(** The number of ticks in a run. *)
Fixpoint ticks (events : list Event) : nat :=
  match events with
  | [] => 0
  | e :: events => (if is_refresh e then 1 else 0) + ticks events
  end.

(** The published code is the code of the published note, unless the voice
    is marked dirty. *)
Definition code_current (v : Voice) : Prop :=
  dirty_ v = true \/
  note_dac_code_ v = NoteToDacCode (calibrated_dac_code_ v) (note_ v).

(** No glide in progress: the accumulator and its increment are zero and
    the source is the target. *)
Definition settled (v : Voice) : Prop :=
  portamento_phase_ v = 0 /\ portamento_phase_increment_ v = 0 /\
  note_source_ v = note_target_ v.

(** No trigger envelope in progress. *)
Definition trigger_idle (v : Voice) : Prop :=
  trigger_phase_ v = 0 /\ trigger_phase_increment_ v = 0.

(** ** Fixtures for the examples

    The table that [Init] writes when it resets the calibration of an
    eleven-entry table, and a set of external declarations: eleven octave
    boundaries, the MIDI controller numbers 1, 2 and 4, the trigger shapes
    numbered from 0, synthetic lookup tables, and stmlib's interpolation
    between two adjacent table entries. *)

Definition default_calibration : list Z :=
  reset_calibration_from (replicate 11 0) 0 11.

Definition rising_calibration : list Z :=
  [0; 6000; 12000; 18000; 24000; 30000; 36000; 42000; 48000; 54000; 60000].

Definition interpolate824 (table : Z -> Z) (phase : Z) : Z :=
  let a := table (phase ≫ 24) in
  let b := table ((phase ≫ 24) + 1) in
  a + (((b - a) * Z.land (phase ≫ 8) 65535) ≫ 16).

Definition example_resources : Resources :=
  {| kNumOctaves := 11;
     kCCModulationWheelMsb := 1;
     kCCBreathController := 2;
     kCCFootPedalMsb := 4;
     TRIGGER_SHAPE_SQUARE := 0;
     TRIGGER_SHAPE_LINEAR := 1;
     TRIGGER_SHAPE_EXPONENTIAL := 2;
     lut_portamento_increments := fun i => wrap_u32 (2 ^ 31 / (1 + i * i));
     lut_lfo_increments := fun i => wrap_u32 (89478 * (1 + i));
     lut_env_expo := fun i => Z.min 65535 (i * 256);
     waveform_table := fun _ i => Z.max 0 (32767 - i * 128);
     Interpolate824_u16 := fun t p => wrap_u16 (interpolate824 t p);
     Interpolate824_s16 := fun t p => interpolate824 t p;
     lut_portamento_increments_u32 :=
       fun i => Z.mod_pos_bound (2 ^ 31 / (1 + i * i)) (2 ^ 32) eq_refl;
     lut_lfo_increments_u32 :=
       fun i => Z.mod_pos_bound (89478 * (1 + i)) (2 ^ 32) eq_refl |}.

(** A voice with every field zero and arrays of the declared sizes, as a
    zero-initialised object; [power_on] is that voice after [Init(true)]. *)
Definition zero_voice : Voice :=
  {| note_ := 0; note_source_ := 0; note_target_ := 0;
     note_portamento_ := 0; tuning_ := 0; gate_ := false; dirty_ := false;
     note_dac_code_ := 0; calibrated_dac_code_ := replicate 11 0;
     mod_pitch_bend_ := 0; mod_wheel_ := 0; mod_aux_ := replicate 8 0;
     mod_velocity_ := 0; pitch_bend_range_ := 0; vibrato_range_ := 0;
     modulation_rate_ := 0; lfo_phase_ := 0; lfo_pll_phase_increment_ := 0;
     portamento_phase_ := 0; portamento_phase_increment_ := 0;
     portamento_exponential_shape_ := false; retrigger_delay_ := 0;
     trigger_pulse_ := 0; trigger_phase_increment_ := 0; trigger_phase_ := 0;
     trigger_duration_ := 0; trigger_shape_ := 0; trigger_scale_ := false;
     oscillator_ := (0, 0) |}.

Definition power_on : Voice := @Init example_resources zero_voice true.

(** A glide of an octave, three ticks old; a gated voice; a voice one tick
    after power on, when [Refresh] has written all its channels. *)
Definition mid_glide : Voice :=
  @refresh_n example_resources 3
    (@NoteOn example_resources power_on 9216 100 60 false).

Definition gated : Voice := @NoteOn example_resources power_on 7680 100 0 true.

Definition aux7_set : Voice := @Refresh example_resources power_on.

(** * Properties *)

(** ** Fixed-width integers *)

Section IntFacts.

Lemma wrap_u8_id z : is_u8 z -> wrap_u8 z = z.
Proof. unfold is_u8, wrap_u8. intros Hz. apply Z.mod_small. lia. Qed.

Lemma wrap_u16_id z : is_u16 z -> wrap_u16 z = z.
Proof. unfold is_u16, wrap_u16. intros Hz. apply Z.mod_small. lia. Qed.

Lemma wrap_u32_id z : is_u32 z -> wrap_u32 z = z.
Proof. unfold is_u32, wrap_u32. intros Hz. apply Z.mod_small. lia. Qed.

Lemma wrap_i32_id z : is_i32 z -> wrap_i32 z = z.
Proof.
  unfold is_i32, wrap_i32. intros Hz.
  rewrite Z.mod_small by lia. lia.
Qed.

Lemma wrap_u8_range z : is_u8 (wrap_u8 z).
Proof. unfold is_u8, wrap_u8. apply Z.mod_pos_bound. lia. Qed.

Lemma wrap_u16_range z : is_u16 (wrap_u16 z).
Proof. unfold is_u16, wrap_u16. apply Z.mod_pos_bound. lia. Qed.

Lemma wrap_u32_range z : is_u32 (wrap_u32 z).
Proof. unfold is_u32, wrap_u32. apply Z.mod_pos_bound. lia. Qed.

Lemma wrap_i32_range z : is_i32 (wrap_i32 z).
Proof.
  unfold is_i32, wrap_i32.
  pose proof (Z.mod_pos_bound (z + 2 ^ 31) (2 ^ 32)). lia.
Qed.

End IntFacts.

(** ** Quantization *)

Section Quantization.

Lemma kOctave_val : kOctave = 1536.
Proof. reflexivity. Qed.

Lemma kMaxNote_val : kMaxNote = 15360.
Proof. reflexivity. Qed.

Lemma clamp_note_range note : 0 <= clamp_note note < kMaxNote.
Proof.
  unfold clamp_note. rewrite kMaxNote_val, !Z.geb_leb.
  destruct (Z.leb_spec note 0);
    [destruct (Z.leb_spec 15360 0) | destruct (Z.leb_spec 15360 note)]; lia.
Qed.

Lemma clamp_note_id note : 0 <= note < kMaxNote -> clamp_note note = note.
Proof.
  unfold clamp_note. rewrite kMaxNote_val, !Z.geb_leb. intros Hn.
  destruct (Z.leb_spec note 0);
    [destruct (Z.leb_spec 15360 0) | destruct (Z.leb_spec 15360 note)]; lia.
Qed.

Lemma clamp_note_low note : note <= 0 -> clamp_note note = 0.
Proof.
  unfold clamp_note. rewrite kMaxNote_val, !Z.geb_leb. intros Hn.
  destruct (Z.leb_spec note 0); [reflexivity | lia].
Qed.

Lemma clamp_note_high note :
  kMaxNote <= note -> clamp_note note = kMaxNote - 1.
Proof.
  unfold clamp_note. rewrite kMaxNote_val, !Z.geb_leb. intros Hn.
  destruct (Z.leb_spec note 0); [lia |].
  destruct (Z.leb_spec 15360 note); [reflexivity | lia].
Qed.

(** The loop is a division with remainder, as long as the 8-bit octave
    counter does not wrap. *)
Lemma octave_loop_divmod note octave :
  0 <= note -> 0 <= octave -> octave + note / kOctave < 2 ^ 8 ->
  octave_loop note octave = (note mod kOctave, octave + note / kOctave).
Proof.
  funelim (octave_loop note octave); intros Hn Ho Hb;
    match goal with
    | g : _ >= kOctave |- _ => pose proof g as Hg
    | g : ¬ _ >= kOctave |- _ => pose proof g as Hg
    end;
    rewrite kOctave_val in *.
  - assert (Hq : note / 1536 = (note - 1536) / 1536 + 1).
    { replace note with ((note - 1536) + 1 * 1536) at 1 by lia.
      rewrite Z.div_add by lia. reflexivity. }
    assert (Hr : note mod 1536 = (note - 1536) mod 1536).
    { replace note with ((note - 1536) + 1 * 1536) at 1 by lia.
      rewrite Z.mod_add by lia. reflexivity. }
    assert (0 <= (note - 1536) / 1536) by (apply Z.div_pos; lia).
    rewrite (wrap_u8_id (octave + 1)) in * by (unfold is_u8; lia).
    match goal with IH : _ -> _ -> _ -> octave_loop _ _ = _ |- _ =>
      rewrite IH by lia end.
    rewrite Hq, Hr. f_equal. lia.
  - rewrite Z.mod_small, Z.div_small by lia. f_equal. lia.
Qed.

Lemma octave_loop_clamped note :
  octave_loop (clamp_note note) 0 =
    (clamp_note note mod kOctave, clamp_note note / kOctave).
Proof.
  pose proof (clamp_note_range note) as Hc. rewrite kMaxNote_val in Hc.
  assert (0 <= clamp_note note / kOctave < 10).
  { rewrite kOctave_val. split.
    - apply Z.div_pos; lia.
    - apply Z.div_lt_upper_bound; lia. }
  rewrite octave_loop_divmod by lia. reflexivity.
Qed.

Lemma octave_index_bounds note : 0 <= octave_index note <= 9.
Proof.
  unfold octave_index. rewrite octave_loop_clamped. simpl.
  pose proof (clamp_note_range note) as Hc. rewrite kMaxNote_val in Hc.
  rewrite kOctave_val. split.
  - apply Z.div_pos; lia.
  - apply Z.lt_succ_r. apply Z.div_lt_upper_bound; lia.
Qed.

Lemma quot_scaled_nonneg d r :
  0 <= d -> 0 <= r < kOctave ->
  0 <= (d * r) ÷ kOctave <= d.
Proof.
  rewrite kOctave_val. intros Hd Hr.
  rewrite Z.quot_div_nonneg by nia. split.
  - apply Z.div_pos; nia.
  - apply Z.div_le_upper_bound; nia.
Qed.

Lemma quot_scaled_neg d r :
  (- d * r) ÷ kOctave = - ((d * r) ÷ kOctave).
Proof.
  rewrite Z.mul_opp_l, Z.quot_opp_l; [reflexivity|].
  rewrite kOctave_val. lia.
Qed.

Lemma interpolate_up a b r :
  a <= b -> 0 <= r < kOctave -> a <= interpolate a b r <= b.
Proof.
  intros Hab Hr. unfold interpolate.
  pose proof (quot_scaled_nonneg (b - a) r ltac:(lia) Hr). lia.
Qed.

Lemma interpolate_down a b r :
  b <= a -> 0 <= r < kOctave -> b <= interpolate a b r <= a.
Proof.
  intros Hab Hr. unfold interpolate.
  replace (b - a) with (- (a - b)) by lia.
  rewrite quot_scaled_neg.
  pose proof (quot_scaled_nonneg (a - b) r ltac:(lia) Hr). lia.
Qed.

Lemma interpolate_up_mono a b r1 r2 :
  a <= b -> 0 <= r1 -> r1 <= r2 -> r2 < kOctave ->
  interpolate a b r1 <= interpolate a b r2.
Proof.
  intros Hab H1 H12 H2. unfold interpolate.
  apply Z.add_le_mono_l, Z.quot_le_mono; [rewrite kOctave_val; lia | nia].
Qed.
(* ===== verification/Errors.v ===== *)
(** * Errors and their classification

    Model of the methods of [Error] in [crates/core/src/error.rs]: the
    displayed text, the class clients branch on, the retry and metrics
    predicates, which look through boxed errors, and the stage override. *)

From S2P Require Import Prelude.
From stdpp Require Import pretty.

Local Open Scope string_scope.
Local Open Scope list_scope.
Local Open Scope N_scope.

Inductive ErrorClass := ClassInvalidInput | ClassNotFound | ClassConflict.

#[global] Instance error_class_eq_dec : EqDecision ErrorClass.
Proof. solve_decision. Defined.

(** ** Display (the [thiserror] formats) *)

Definition readmission_display (r : RuntimeBudgetReadmissionRequired) : string :=
  match r with
  | StaleOrExpired => "runtime budget report is stale or expired"
  | Superseded =>
      "transaction admission is not the current exact runtime authority report"
  end.

Definition at_stage (text stage : string) : string := text +:+ " (stage: " +:+ stage +:+ ")".

Fixpoint error_display (e : Error) : string :=
  match e with
  | Nvs s _ => at_stage "NVS" s
  | Storage s _ => at_stage "storage" s
  | Config s m => at_stage ("config: " +:+ m) s
  | InvalidInput s m => at_stage ("invalid input: " +:+ m) s
  | NotFound s m => at_stage ("not found: " +:+ m) s
  | Conflict s m => at_stage ("conflict: " +:+ m) s
  | Io s m => at_stage ("IO: " +:+ m) s
  | Esp s code => at_stage ("ESP-IDF: code=" +:+ pretty code) s
  | Http s code => at_stage ("HTTP: status=" +:+ pretty code) s
  | Other s b =>
      at_stage ("other: " +:+ match b with
                              | Memory e => error_display e
                              | Readmission r => readmission_display r
                              | Foreign m => m
                              end) s
  end.

(** ** Classification *)

(** [downcast_ref::<Error>] *)
Definition downcast (b : boxed Error) : option Error :=
  match b with Memory e => Some e | _ => None end.

Definition nested_memory_error (e : Error) : option Error :=
  match e with
  | Nvs _ (Some b) | Storage _ (Some b) | Other _ b => downcast b
  | _ => None
  end.

(** The recursions of [error.rs] go through [nested_memory_error]; they are
    structural on the error. *)
Fixpoint class (e : Error) : option ErrorClass :=
  match e with
  | InvalidInput _ _ => Some ClassInvalidInput
  | NotFound _ _ => Some ClassNotFound
  | Conflict _ _ => Some ClassConflict
  | Nvs _ (Some (Memory n)) | Storage _ (Some (Memory n)) | Other _ (Memory n) => class n
  | _ => None
  end.

Fixpoint is_tls_admission (e : Error) : bool :=
  bool_decide (error_stage e = "tls_admission")
  || match e with
     | Nvs _ (Some (Memory n)) | Storage _ (Some (Memory n)) | Other _ (Memory n) =>
         is_tls_admission n
     | _ => false
     end.

Definition connect_stage (s : string) : bool :=
  bool_decide (s ∈ ["http_post_request"; "http_get_request"; "http_post_submit";
                    "http_get_submit"; "http_client_replace"; "http_read"]).

(** [local] of [is_connect_error]. *)
Definition local_connect_error (e : Error) : bool :=
  match e with Io s _ | Other s _ => connect_stage s | _ => false end.

Fixpoint is_connect_error (e : Error) : bool :=
  local_connect_error e
  || match e with
     | Nvs _ (Some (Memory n)) | Storage _ (Some (Memory n)) | Other _ (Memory n) =>
         is_connect_error n
     | _ => false
     end.

Definition http_status_code (e : Error) : option N :=
  match e with Http _ code => Some code | _ => None end.

Definition retryable_status (code : N) : bool :=
  bool_decide (code ∈ [408; 409; 425; 429]) || ((500 <=? code) && (code <=? 599)).

Definition is_retryable_upstream (e : Error) : bool :=
  if is_tls_admission e || is_connect_error e then true
  else match http_status_code e with Some code => retryable_status code | None => false end.

Fixpoint metrics_stage (e : Error) : string :=
  if bool_decide (error_stage e = "tls_admission") || is_connect_error e then error_stage e
  else match e with
       | Nvs _ (Some (Memory n)) | Storage _ (Some (Memory n)) | Other _ (Memory n) =>
           metrics_stage n
       | _ => error_stage e
       end.

Definition with_stage (e : Error) (stage : string) : Error :=
  match e with
  | Nvs _ b => Nvs stage b
  | Storage _ b => Storage stage b
  | Config _ m => Config stage m
  | InvalidInput _ m => InvalidInput stage m
  | NotFound _ m => NotFound stage m
  | Conflict _ m => Conflict stage m
  | Io _ m => Io stage m
  | Esp _ code => Esp stage code
  | Http _ code => Http stage code
  | Other _ b => Other stage b
  end.

(** ** The chain of nested errors *)

(** The error and the errors boxed in it, outermost first. *)
Fixpoint chain (e : Error) : list Error :=
  e :: match e with
       | Nvs _ (Some (Memory n)) | Storage _ (Some (Memory n)) | Other _ (Memory n) => chain n
       | _ => []
       end.

(** What the outermost error says of itself. *)
Definition own_class (e : Error) : option ErrorClass :=
  match e with
  | InvalidInput _ _ => Some ClassInvalidInput
  | NotFound _ _ => Some ClassNotFound
  | Conflict _ _ => Some ClassConflict
  | _ => None
  end.

(** [chain] is the unfolding of [nested_memory_error], and an induction
    principle along it. *)
Lemma chain_nested e :
  chain e = e :: match nested_memory_error e with Some n => chain n | None => [] end.
Proof. by destruct e as [? [[]|]|? [[]|]| | | | | | | |? []]. Qed.

Lemma nested_ind (P : Error → Prop) :
  (∀ e, (∀ n, nested_memory_error e = Some n → P n) → P e) → ∀ e, P e.
Proof.
  intros Hstep. fix IH 1. intros e. apply Hstep.
  destruct e as [? [[n| |]|]|? [[n| |]|]| | | | | | | |? [n| |]]; cbn; intros ? [= <-]; apply IH.
Qed.

Lemma class_nested e :
  class e = match own_class e with Some c => Some c
            | None => nested_memory_error e ≫= class end.
Proof. by destruct e as [? [[]|]|? [[]|]| | | | | | | |? []]. Qed.

Lemma is_tls_admission_nested e :
  is_tls_admission e = bool_decide (error_stage e = "tls_admission")
    || match nested_memory_error e with Some n => is_tls_admission n | None => false end.
Proof. by destruct e as [? [[]|]|? [[]|]| | | | | | | |? []]. Qed.

Lemma is_connect_error_nested e :
  is_connect_error e = local_connect_error e
    || match nested_memory_error e with Some n => is_connect_error n | None => false end.
Proof. by destruct e as [? [[]|]|? [[]|]| | | | | | | |? []]. Qed.

Lemma metrics_stage_nested e :
  metrics_stage e
  = if bool_decide (error_stage e = "tls_admission") || is_connect_error e then error_stage e
    else match nested_memory_error e with Some n => metrics_stage n | None => error_stage e end.
Proof. by destruct e as [? [[]|]|? [[]|]| | | | | | | |? []]. Qed.

Lemma exists_chain (P : Error → bool) e :
  existsb P (chain e)
  = P e || match nested_memory_error e with Some n => existsb P (chain n) | None => false end.
Proof. rewrite chain_nested. cbn. by destruct (nested_memory_error e). Qed.

(** A predicate that is the disjunction of a local test along the nesting. *)
Lemma along_chain (P Q : Error → bool) :
  (∀ e, Q e = P e || match nested_memory_error e with Some n => Q n | None => false end) →
  ∀ e, Q e = existsb P (chain e).
Proof.
  intros HQ. apply nested_ind. intros e IH. rewrite HQ, exists_chain.
  destruct (nested_memory_error e) as [n|]; [|done]. by rewrite (IH n).
Qed.

Lemma is_tls_admission_chain e :
  is_tls_admission e = existsb (λ n, bool_decide (error_stage n = "tls_admission")) (chain e).
Proof. apply along_chain. intros ?. apply is_tls_admission_nested. Qed.

Lemma is_connect_error_chain e : is_connect_error e = existsb local_connect_error (chain e).
Proof. apply along_chain. intros ?. apply is_connect_error_nested. Qed.

Lemma class_chain e : class e = head (omap own_class (chain e)).
Proof.
  induction e as [e IH] using nested_ind. rewrite class_nested, chain_nested. cbn.
  destruct (own_class e) as [c|]; [done|].
  destruct (nested_memory_error e) as [n|]; cbn; [by apply IH|done].
Qed.

(** The error whose stage is reported: the outermost one that is a TLS
    admission or still leads to a connect error. *)
Definition reports_itself (e : Error) : bool :=
  bool_decide (error_stage e = "tls_admission") || is_connect_error e.

Lemma metrics_stage_chain e :
  metrics_stage e
  = error_stage (default (List.last (chain e) e) (find reports_itself (chain e))).
Proof.
  induction e as [e IH] using nested_ind. rewrite metrics_stage_nested.
  fold (reports_itself e). rewrite !chain_nested. cbn [find].
  destruct (reports_itself e); [done|].
  destruct (nested_memory_error e) as [n|] eqn:Hn; [|done].
  rewrite (IH n eq_refl). do 2 f_equal. rewrite (chain_nested n). cbn [List.last].
  destruct (nested_memory_error n) as [m|]; [|done]. rewrite (chain_nested m).
  clear. cbn [List.last]. generalize (match nested_memory_error m with
    Some n => chain n | None => [] end). intros l. revert m.
  induction l as [|x l IHl]; intros m; [done|]. cbn. apply IHl.
Qed.

(** Classification looks through boxed errors: the class is that of the
    outermost error of the chain that has one; an error is a TLS admission or a
    connect failure when some error of the chain is one; and it is retryable
    exactly when that holds or the outermost error itself is an HTTP failure
    with a retryable status. *)
Theorem classification_through_chain e :
  class e = head (omap own_class (chain e))
  ∧ (is_tls_admission e = true ↔ ∃ n, n ∈ chain e ∧ error_stage n = "tls_admission")
  ∧ (is_connect_error e = true ↔ ∃ n, n ∈ chain e ∧ local_connect_error n = true)
  ∧ (is_retryable_upstream e = true ↔
       (∃ n, n ∈ chain e ∧ (error_stage n = "tls_admission" ∨ local_connect_error n = true))
       ∨ ∃ s code, e = Http s code ∧ retryable_status code = true).
Proof.
  assert (Htls : is_tls_admission e = true ↔ ∃ n, n ∈ chain e ∧ error_stage n = "tls_admission").
  { rewrite is_tls_admission_chain, existsb_exists.
    by setoid_rewrite bool_decide_eq_true; setoid_rewrite <- list_elem_of_In. }
  assert (Hcon : is_connect_error e = true ↔ ∃ n, n ∈ chain e ∧ local_connect_error n = true).
  { rewrite is_connect_error_chain, existsb_exists. by setoid_rewrite <- list_elem_of_In. }
  split_and!; [apply class_chain|done|done|]. unfold is_retryable_upstream.
  destruct (is_tls_admission e || is_connect_error e) eqn:E.
  - split; [|done]. intros _. left. apply orb_true_iff in E as [E|E].
    + apply Htls in E as (n & ? & ?). eauto.
    + apply Hcon in E as (n & ? & ?). eauto.
  - apply orb_false_iff in E as [E1 E2]. rewrite E1 in Htls. rewrite E2 in Hcon. split.
    + destruct e; try done. cbn. intros H. right. eauto.
    + intros [(n & Hn & [H|H])|(s & code & -> & H)]; [| |done].
      * assert (false = true) by (apply Htls; eauto). done.
      * assert (false = true) by (apply Hcon; eauto). done.
Qed.

(** The metrics stage is that of the outermost error of the chain that is a TLS
    admission or leads to a connect failure, and of the innermost error when
    there is none; overriding the stage of an error changes nothing else: its
    class, HTTP status and nested error are kept. *)
Theorem stage_reporting e stage :
  metrics_stage e = error_stage (default (List.last (chain e) e) (find reports_itself (chain e)))
  ∧ error_stage (with_stage e stage) = stage
  ∧ with_stage e (error_stage e) = e
  ∧ class (with_stage e stage) = class e
  ∧ http_status_code (with_stage e stage) = http_status_code e
  ∧ nested_memory_error (with_stage e stage) = nested_memory_error e.
Proof. split; [apply metrics_stage_chain|]. by destruct e as [? [[]|]|? [[]|]| | | | | | | |? []]. Qed.

(** A TLS admission failure boxed by a storage layer is still retryable; an
    HTTP failure boxed by another error is not. *)
Example wrapped_tls_is_retryable :
  is_retryable_upstream (Other "agent_loop" (Memory (Storage "flush"
    (Some (Memory (Config "tls_admission" "denied")))))) = true.
Proof. reflexivity. Qed.

Example wrapped_http_is_not_retryable :
  is_retryable_upstream (Http "chat" 503) = true
  ∧ is_retryable_upstream (Other "agent_loop" (Memory (Http "chat" 503))) = false.
Proof. split; reflexivity. Qed.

> _EXERCISE AIM_: The answer is every line in the data where the word "Config" appears.

> _WRITTEN REPLY_:
  | Config s m => at_stage ("config: " +:+ m) s
  | Config _ m => Config stage m
    (Some (Memory (Config "tls_admission" "denied")))))) = true.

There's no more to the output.